Small but significant is good. It’s especially helpful during short periods of extremely powerful physical activity, particularly if those short bursts of activity are repeated, as in weightlifting, sprinting or football, for example. The study also says that creatine supplementation is associated with enhanced strength gains in strength training programs, which could be related to the greater volume and intensity of training that you can achieve when you’re taking creatine supplements. Plus, according to the study, there’s no evidence of gastrointestinal, renal or muscle cramping complications – more good news.
Men’s Health touts its benefits, too, reminding folks that it pays to be informed before you put anything in your body and assuring that creatine isn’t a gateway supplement or a “Barry Bonds starter kit.”
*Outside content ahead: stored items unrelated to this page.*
(* ===== verification/Module1Clients.v ===== *)
(** * The scheduler client interface and its implementations

    [pkg/grpc/client.go] (the interface [Module1Client] and [RealClient]) and
    [pkg/grpc/mock_client.go].  The interface is a type class over the state its
    implementation works on; [RealClient], [MockClient] and the client with the
    circuit breaker ([Module1Client]) are its instances.  The mock keeps pointers
    to its answers and hands the same pointers out: they are locations of a heap.
    [fmt.Sprintf] with a format of the caller is the parameter [sprintf_s]. *)

From S2P Require Import Prelude GoStrings GoTime Kube Module1Client.

Class Module1Client (S : Type) := {
  api_SubmitTask : SubmitTaskRequest -> GoM S (string + SubmitTaskResponse);
  api_GetTaskStatus : string -> GoM S (string + TaskStatusResponse);
  api_CancelTask : string -> GoM S (option string);
  api_GetQueueDepth : GoM S (string + QueueDepthResponse);
  api_Close : GoM S (option string)
}.

(** ** The client with the circuit breaker *)

#[export] Instance breaker_client {W} `{!Grpc W, !Clock W} : Module1Client (CState (W := W)) := {
  api_SubmitTask := SubmitTask;
  api_GetTaskStatus := GetTaskStatus;
  api_CancelTask := CancelTask;
  api_GetQueueDepth := GetQueueDepth;
  api_Close := Close
}.

(** [connectivity.State.String] and [GetConnectionState] *)
Definition ConnState_String (s : ConnState) : string :=
  match s with
  | Idle => "IDLE"
  | Connecting => "CONNECTING"
  | Ready => "READY"
  | TransientFailure => "TRANSIENT_FAILURE"
  | Shutdown => "SHUTDOWN"
  end.

Definition GetConnectionState {W} `{!Grpc W} : GoM (CState (W := W)) string :=
  c ← client;
  match m1_conn c with
  | None => mret "disconnected"
  | Some k => s ← outside (grpc_state k); mret (ConnState_String s)
  end.

(** ** [RealClient] *)

Module RealClient.
Section Client.
Context {W : Type} `{!Grpc W}.

Record RealClient := { rc_address : string; rc_conn : option Conn }.

Definition RState : Type := RealClient * W.

Definition outside {A} (op : W -> A * W) : GoM RState A := fun st =>
  let '(a, w') := op st.2 in (Ret a, (st.1, w')).
Definition client : GoM RState RealClient := fun st => (Ret st.1, st).
Definition set_conn (k : Conn) : GoM RState unit := fun st =>
  (Ret tt, ({| rc_address := rc_address st.1; rc_conn := Some k |}, st.2)).
Definition sleep (d : Z) : GoM RState unit := fun st => (Ret tt, (st.1, grpc_sleep d st.2)).

Definition maxAttempts : Z := 3.
Definition backoffDuration : Z := 2 * Second.

(** The loop from attempt [attempt] on; [n] attempts are left. *)
Fixpoint connect_loop (n : nat) (attempt : Z) : GoM RState (option string) :=
  match n with
  | O => mret (Some ("failed to connect to Module 1 after " +:+ pretty maxAttempts +:+ " attempts"))
  | S n' =>
      c ← client;
      r ← outside (grpc_dial (rc_address c));
      match r with
      | inr conn => _ ← set_conn conn; mret None
      | inl _ =>
          _ ← (if decide (attempt < maxAttempts) then sleep backoffDuration else mret tt);
          connect_loop n' (attempt + 1)
      end
  end.

Definition connectWithRetry : GoM RState (option string) := connect_loop (Z.to_nat maxAttempts) 1.

Definition NewRealClient (getenv : string -> string) (w : W) : outcome (string + RealClient) * W :=
  let a := getenv "MODULE1_GRPC_ADDRESS" in
  let address := if decide (a = "") then "localhost:50051" else a in
  match connectWithRetry ({| rc_address := address; rc_conn := None |}, w) with
  | (Ret (Some e), (_, w')) => (Ret (inl e), w')
  | (Ret None, (c, w')) => (Ret (inr c), w')
  | (Panic e, (_, w')) => (Panic e, w')
  end.

Definition ensureConnected : GoM RState (option string) :=
  c ← client;
  match rc_conn c with
  | None => mret (Some "client not connected")
  | Some k =>
      state ← outside (grpc_state k);
      match state with
      | TransientFailure | Shutdown => connectWithRetry
      | _ => mret None
      end
  end.

(** The four calls check the connection and answer a placeholder; the deadline
    they give their context is not used. *)
Definition placeholder {A} (a : A) : GoM RState (string + A) :=
  e ← ensureConnected;
  match e with
  | Some err => mret (inl err)
  | None => mret (inr a)
  end.

Definition SubmitTask (req : SubmitTaskRequest) : GoM RState (string + SubmitTaskResponse) :=
  placeholder {| sr_Accepted := true; sr_QueuePosition := 1; sr_EstimatedStartSeconds := 5;
                 sr_Reason := "" |}.

Definition GetTaskStatus (taskID : string) : GoM RState (string + TaskStatusResponse) :=
  placeholder {| ts_TaskID := taskID; ts_Status := "Running"; ts_PodName := taskID +:+ "-pod";
                 ts_StartedAt := 0; ts_CompletedAt := 0; ts_ExitCode := 0 |}.

Definition CancelTask (taskID : string) : GoM RState (option string) :=
  r ← placeholder tt;
  match r with
  | inl err => mret (Some err)
  | inr _ => mret None
  end.

Definition GetQueueDepth : GoM RState (string + QueueDepthResponse) :=
  placeholder {| qd_TotalQueued := 10; qd_PendingTasks := 5; qd_RunningTasks := 5 |}.

Definition Close : GoM RState (option string) :=
  c ← client;
  match rc_conn c with
  | Some k => outside (grpc_close k)
  | None => mret None
  end.

#[export] Instance real_client : Module1Client RState := {
  api_SubmitTask := SubmitTask;
  api_GetTaskStatus := GetTaskStatus;
  api_CancelTask := CancelTask;
  api_GetQueueDepth := GetQueueDepth;
  api_Close := Close
}.
End Client.
End RealClient.

(** ** [MockClient] *)

Class Sprintf := sprintf_s : string -> string -> string.

Module MockClient.
(** A pointer to a [TaskStatusResponse]. *)
Abbreviation loc := nat.

Section Client.
Context {W : Type} `{!Clock W, !Sprintf}.

Record MockClient := {
  queueDepth : Z;
  podNameFormat : string;
  submitedTasks : gmap string loc;
  failOnTasks : gmap string bool;
  heap : gmap loc TaskStatusResponse;
  next_loc : loc
}.

Definition NewMockClient : MockClient :=
  {| queueDepth := 5; podNameFormat := "%s-pod"; submitedTasks := ∅; failOnTasks := ∅;
     heap := ∅; next_loc := O |}.

Definition MState : Type := MockClient * W.

Definition client : GoM MState MockClient := fun st => (Ret st.1, st).
Definition update (f : MockClient -> MockClient) : GoM MState unit := fun st =>
  (Ret tt, (f st.1, st.2)).
(** [time.Now] *)
Definition now : GoM MState Z := fun st =>
  let '(t, w') := clock_now st.2 in (Ret t, (st.1, w')).

Definition set_heap (h : gmap loc TaskStatusResponse) (m : MockClient) : MockClient :=
  {| queueDepth := queueDepth m; podNameFormat := podNameFormat m;
     submitedTasks := submitedTasks m; failOnTasks := failOnTasks m; heap := h;
     next_loc := next_loc m |}.
(** [&TaskStatusResponse{...}] *)
Definition alloc (s : TaskStatusResponse) : GoM MState loc := fun st =>
  let m := st.1 in
  (Ret (next_loc m),
   ({| queueDepth := queueDepth m; podNameFormat := podNameFormat m;
       submitedTasks := submitedTasks m; failOnTasks := failOnTasks m;
       heap := <[next_loc m := s]> (heap m); next_loc := S (next_loc m) |}, st.2)).
Definition load (l : loc) : GoM MState TaskStatusResponse := fun st =>
  match heap st.1 !! l with
  | Some s => (Ret s, st)
  | None => (Panic "invalid memory address or nil pointer dereference", st)
  end.
Definition store (l : loc) (s : TaskStatusResponse) : GoM MState unit :=
  update (fun m => set_heap (<[l := s]> (heap m)) m).
Definition set_submited (t : gmap string loc) (m : MockClient) : MockClient :=
  {| queueDepth := queueDepth m; podNameFormat := podNameFormat m; submitedTasks := t;
     failOnTasks := failOnTasks m; heap := heap m; next_loc := next_loc m |}.

Definition SubmitTask (req : SubmitTaskRequest) : GoM MState (string + SubmitTaskResponse) :=
  m ← client;
  if default false (failOnTasks m !! sub_TaskID req) then
    mret (inr {| sr_Accepted := false; sr_QueuePosition := 0; sr_EstimatedStartSeconds := 0;
                 sr_Reason := "Task rejected for testing" |})
  else
    l ← alloc {| ts_TaskID := sub_TaskID req; ts_Status := "Pending";
                 ts_PodName := sprintf_s (podNameFormat m) (sub_TaskID req);
                 ts_StartedAt := 0; ts_CompletedAt := 0; ts_ExitCode := 0 |};
    _ ← update (fun m => set_submited (<[sub_TaskID req := l]> (submitedTasks m)) m);
    mret (inr {| sr_Accepted := true; sr_QueuePosition := 1; sr_EstimatedStartSeconds := 5;
                 sr_Reason := "" |}).

(** [time.Since(time.Unix(s, 0))]; a [Duration] saturates. *)
Definition since_unix (t s : Z) : Z :=
  Z.max (- 2 ^ 63) (Z.min (2 ^ 63 - 1) (t - s * Second)).

Definition GetTaskStatus (taskID : string) : GoM MState (string + loc) :=
  m ← client;
  match submitedTasks m !! taskID with
  | Some l =>
      s ← load l;
      _ ← (if decide (ts_Status s = "Pending") then
             t ← now;
             if decide (since_unix t (ts_StartedAt s) > 2 * Second) then
               t' ← now;
               store l {| ts_TaskID := ts_TaskID s; ts_Status := "Running";
                          ts_PodName := ts_PodName s; ts_StartedAt := t' / Second;
                          ts_CompletedAt := ts_CompletedAt s; ts_ExitCode := ts_ExitCode s |}
             else mret tt
           else mret tt);
      mret (inr l)
  | None =>
      t ← now;
      l ← alloc {| ts_TaskID := taskID; ts_Status := "Running";
                   ts_PodName := sprintf_s (podNameFormat m) taskID;
                   ts_StartedAt := t / Second; ts_CompletedAt := 0; ts_ExitCode := 0 |};
      mret (inr l)
  end.

Definition CancelTask (taskID : string) : GoM MState (option string) :=
  m ← client;
  match submitedTasks m !! taskID with
  | Some l =>
      s ← load l;
      t ← now;
      _ ← store l {| ts_TaskID := ts_TaskID s; ts_Status := "Cancelled";
                     ts_PodName := ts_PodName s; ts_StartedAt := ts_StartedAt s;
                     ts_CompletedAt := t / Second; ts_ExitCode := ts_ExitCode s |};
      mret None
  | None => mret None
  end.

Definition GetQueueDepth : GoM MState (string + QueueDepthResponse) :=
  m ← client;
  let pending := Z.quot (int32 (queueDepth m * 2)) 3 in
  mret (inr {| qd_TotalQueued := queueDepth m; qd_PendingTasks := pending;
               qd_RunningTasks := int32 (queueDepth m - pending) |}).

Definition Close : GoM MState (option string) := mret None.

Definition SetQueueDepth (depth : Z) : GoM MState unit := update (fun m =>
  {| queueDepth := depth; podNameFormat := podNameFormat m; submitedTasks := submitedTasks m;
     failOnTasks := failOnTasks m; heap := heap m; next_loc := next_loc m |}).

Definition GetMockQueueDepth : GoM MState Z := m ← client; mret (queueDepth m).

Definition SetPodNameFormat (format : string) : GoM MState unit := update (fun m =>
  {| queueDepth := queueDepth m; podNameFormat := format; submitedTasks := submitedTasks m;
     failOnTasks := failOnTasks m; heap := heap m; next_loc := next_loc m |}).

Definition SetTaskFailure (taskID : string) (shouldFail : bool) : GoM MState unit :=
  update (fun m =>
    {| queueDepth := queueDepth m; podNameFormat := podNameFormat m;
       submitedTasks := submitedTasks m;
       failOnTasks := if shouldFail then <[taskID := true]> (failOnTasks m)
                      else delete taskID (failOnTasks m);
       heap := heap m; next_loc := next_loc m |}).

(** A new map with the same pointers. *)
Definition GetSubmittedTasks : GoM MState (gmap string loc) := m ← client; mret (submitedTasks m).

Definition ResetState : GoM MState unit := update (fun m =>
  {| queueDepth := 5; podNameFormat := podNameFormat m; submitedTasks := ∅; failOnTasks := ∅;
     heap := heap m; next_loc := next_loc m |}).

(** The interface gives the caller what the pointer holds when the call returns. *)
#[export] Instance mock_client : Module1Client MState := {
  api_SubmitTask := SubmitTask;
  api_GetTaskStatus taskID :=
    r ← GetTaskStatus taskID;
    match r with inl e => mret (inl e) | inr l => s ← load l; mret (inr s) end;
  api_CancelTask := CancelTask;
  api_GetQueueDepth := GetQueueDepth;
  api_Close := Close
}.
End Client.
End MockClient.

#[export] Existing Instance RealClient.real_client.
#[export] Existing Instance MockClient.mock_client.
“If you can lift one or two more reps or five more pounds,” Chad Kerksick, Ph.D. and assistant professor of exercise physiology at the University of Oklahoma told Men’s Health, “your muscles will get bigger and stronger.” It’s as simple as that and creatine can help get you there.
You’re going to gain some weight, though. First you’ll pack on an initial water weight gain of about two to four pounds, according to Paul Greenhaff, Ph.D. in the Men’s Health article. After that, your gains are true muscle gains, bumped up because of the increased workload you can handle.
So don’t be afraid of creatine. Supplementation can give you an advantage in the gym, to help you develop muscle and you won’t be suspended from your major league baseball team for doping.